[Information given Boundary: Start]

(* ===== verification/PartitionSpecs.v ===== *)
(** * Partition specs and their builders (spec/partition.rs)

    Bound and unbound specs, the two builders with their shared checks, the assignment of
    field ids, and what a spec that was bound to a schema guarantees. *)

From S2P Require Import Prelude Utf8 Values Schema Transform.

Definition UNPARTITIONED_LAST_ASSIGNED_ID : Z := 999.
Definition DEFAULT_PARTITION_SPEC_ID : Z := 0.

Record PartitionField := mkPartitionField {
  source_id : Z;
  partition_field_id : Z;
  partition_name : string;
  partition_transform : Transform.t;
}.
Record PartitionSpec := mkPartitionSpec { spec_id : Z; spec_fields : list PartitionField }.

Record UnboundPartitionField := mkUnboundField {
  u_source_id : Z;
  u_field_id : option Z;
  u_name : string;
  u_transform : Transform.t;
}.
Record UnboundPartitionSpec := mkUnboundSpec {
  u_spec_id : option Z;
  u_fields : list UnboundPartitionField;
}.

#[global] Instance PartitionField_eq_dec : EqDecision PartitionField.
Proof. solve_decision. Defined.
#[global] Instance PartitionSpec_eq_dec : EqDecision PartitionSpec.
Proof. solve_decision. Defined.

(** ** Bound and unbound specs *)

Definition unpartition_spec : PartitionSpec := mkPartitionSpec DEFAULT_PARTITION_SPEC_ID [].
Definition is_unpartitioned (self : PartitionSpec) : bool :=
  forallb (fun f => bool_decide (partition_transform f = Transform.Void)) (spec_fields self).
Definition into_unbound_field (field : PartitionField) : UnboundPartitionField :=
  mkUnboundField (source_id field) (Some (partition_field_id field)) (partition_name field)
    (partition_transform field).
Definition into_unbound (spec : PartitionSpec) : UnboundPartitionSpec :=
  mkUnboundSpec (Some (spec_id spec)) (into_unbound_field <$> spec_fields spec).
Definition with_spec_id (self : PartitionSpec) (id : Z) : PartitionSpec :=
  mkPartitionSpec id (spec_fields self).
Definition unbound_with_spec_id (self : UnboundPartitionSpec) (id : Z) : UnboundPartitionSpec :=
  mkUnboundSpec (Some id) (u_fields self).

(** The ids from position [index] on; the bounds of [i64] are out of reach of an index. *)
Fixpoint sequential_from (index : Z) (field_ids : list Z) : bool :=
  match field_ids with
  | [] => true
  | id :: field_ids =>
      (id =? UNPARTITIONED_LAST_ASSIGNED_ID + 1 + index) && sequential_from (index + 1) field_ids
  end.
Definition has_sequential_ids (self : PartitionSpec) : bool :=
  sequential_from 0 (partition_field_id <$> spec_fields self).

(** [Iterator::max]. *)
Fixpoint list_max (l : list Z) : option Z :=
  match l with
  | [] => None
  | z :: l => Some (match list_max l with Some m => Z.max z m | None => z end)
  end.
Definition highest_field_id (self : PartitionSpec) : option Z :=
  list_max (partition_field_id <$> spec_fields self).

Definition same_field (this other : PartitionField) : bool :=
  (source_id this =? source_id other)
  && bool_decide (partition_name this = partition_name other)
  && bool_decide (partition_transform this = partition_transform other).
Fixpoint same_fields (this other : list PartitionField) : bool :=
  match this, other with
  | [], [] => true
  | f :: this, g :: other => same_field f g && same_fields this other
  | _, _ => false
  end.
Definition is_compatible_with (self other : PartitionSpec) : bool :=
  same_fields (spec_fields self) (spec_fields other).

(** [PartitionSpec::partition_type]. *)
Definition partition_type (self : PartitionSpec) (schema : Schema) : result (list NestedField) :=
  mapR (fun partition_field =>
          let? field := ok_or (field_by_id schema (source_id partition_field)) Unexpected in
          let? res_type := result_type (partition_transform partition_field) (field_type field) in
          Ok (mkField (partition_field_id partition_field) (partition_name partition_field) false
                res_type))
       (spec_fields self).

(** ** The checks of both builders ([CorePartitionSpecValidator]) *)

Definition ensure (ok : bool) (k : ErrorKind) : result unit := if ok then Ok tt else Err (Error k).

Definition check_name_set_and_unique (fields : list UnboundPartitionField) (name : string) :
    result unit :=
  let? _ := ensure (negb (bool_decide (name = ""%string))) DataInvalid in
  ensure (negb (existsb (fun f => bool_decide (u_name f = name)) fields)) DataInvalid.

Definition check_for_redundant_partitions (fields : list UnboundPartitionField) (source : Z)
    (transform : Transform.t) : result unit :=
  ensure (negb (existsb (fun f => (u_source_id f =? source)
                           && bool_decide (dedup_name (u_transform f) = dedup_name transform)) fields))
    DataInvalid.

Definition check_partition_id_unique (fields : list UnboundPartitionField) (id : Z) : result unit :=
  ensure (negb (existsb (fun f => bool_decide (u_field_id f = Some id)) fields)) DataInvalid.

Definition check_id_if_set (fields : list UnboundPartitionField) (field : UnboundPartitionField) :
    result unit :=
  match u_field_id field with Some id => check_partition_id_unique fields id | None => Ok tt end.

(** ** [UnboundPartitionSpecBuilder] *)

Record UnboundPartitionSpecBuilder := mkUnboundBuilder {
  ub_spec_id : option Z;
  ub_fields : list UnboundPartitionField;
}.
Definition unbound_add_partition_field_internal (self : UnboundPartitionSpecBuilder)
    (field : UnboundPartitionField) : result UnboundPartitionSpecBuilder :=
  let? _ := check_name_set_and_unique (ub_fields self) (u_name field) in
  let? _ := check_for_redundant_partitions (ub_fields self) (u_source_id field) (u_transform field) in
  let? _ := check_id_if_set (ub_fields self) field in
  Ok (mkUnboundBuilder (ub_spec_id self) (ub_fields self ++ [field])).
Definition unbound_add_partition_field (self : UnboundPartitionSpecBuilder) (source : Z)
    (target_name : string) (transform : Transform.t) : result UnboundPartitionSpecBuilder :=
  unbound_add_partition_field_internal self (mkUnboundField source None target_name transform).
Definition unbound_add_partition_fields (self : UnboundPartitionSpecBuilder)
    (fields : list UnboundPartitionField) : result UnboundPartitionSpecBuilder :=
  try_fold unbound_add_partition_field_internal self fields.
Definition unbound_build (self : UnboundPartitionSpecBuilder) : UnboundPartitionSpec :=
  mkUnboundSpec (ub_spec_id self) (ub_fields self).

[Information given Boundary: End]

*Exercise goal:* Above are some lines. Repeat exactly, and only, those from the line that has "(** ** Bound and unbound specs *)" through the line that has "(source_id this =? source_id other)".

*Exercise solution:*
(** ** Bound and unbound specs *)

Definition unpartition_spec : PartitionSpec := mkPartitionSpec DEFAULT_PARTITION_SPEC_ID [].
Definition is_unpartitioned (self : PartitionSpec) : bool :=
  forallb (fun f => bool_decide (partition_transform f = Transform.Void)) (spec_fields self).
Definition into_unbound_field (field : PartitionField) : UnboundPartitionField :=
  mkUnboundField (source_id field) (Some (partition_field_id field)) (partition_name field)
    (partition_transform field).
Definition into_unbound (spec : PartitionSpec) : UnboundPartitionSpec :=
  mkUnboundSpec (Some (spec_id spec)) (into_unbound_field <$> spec_fields spec).
Definition with_spec_id (self : PartitionSpec) (id : Z) : PartitionSpec :=
  mkPartitionSpec id (spec_fields self).
Definition unbound_with_spec_id (self : UnboundPartitionSpec) (id : Z) : UnboundPartitionSpec :=
  mkUnboundSpec (Some id) (u_fields self).

(** The ids from position [index] on; the bounds of [i64] are out of reach of an index. *)
Fixpoint sequential_from (index : Z) (field_ids : list Z) : bool :=
  match field_ids with
  | [] => true
  | id :: field_ids =>
      (id =? UNPARTITIONED_LAST_ASSIGNED_ID + 1 + index) && sequential_from (index + 1) field_ids
  end.
Definition has_sequential_ids (self : PartitionSpec) : bool :=
  sequential_from 0 (partition_field_id <$> spec_fields self).

(** [Iterator::max]. *)
Fixpoint list_max (l : list Z) : option Z :=
  match l with
  | [] => None
  | z :: l => Some (match list_max l with Some m => Z.max z m | None => z end)
  end.
Definition highest_field_id (self : PartitionSpec) : option Z :=
  list_max (partition_field_id <$> spec_fields self).

Definition same_field (this other : PartitionField) : bool :=
  (source_id this =? source_id other)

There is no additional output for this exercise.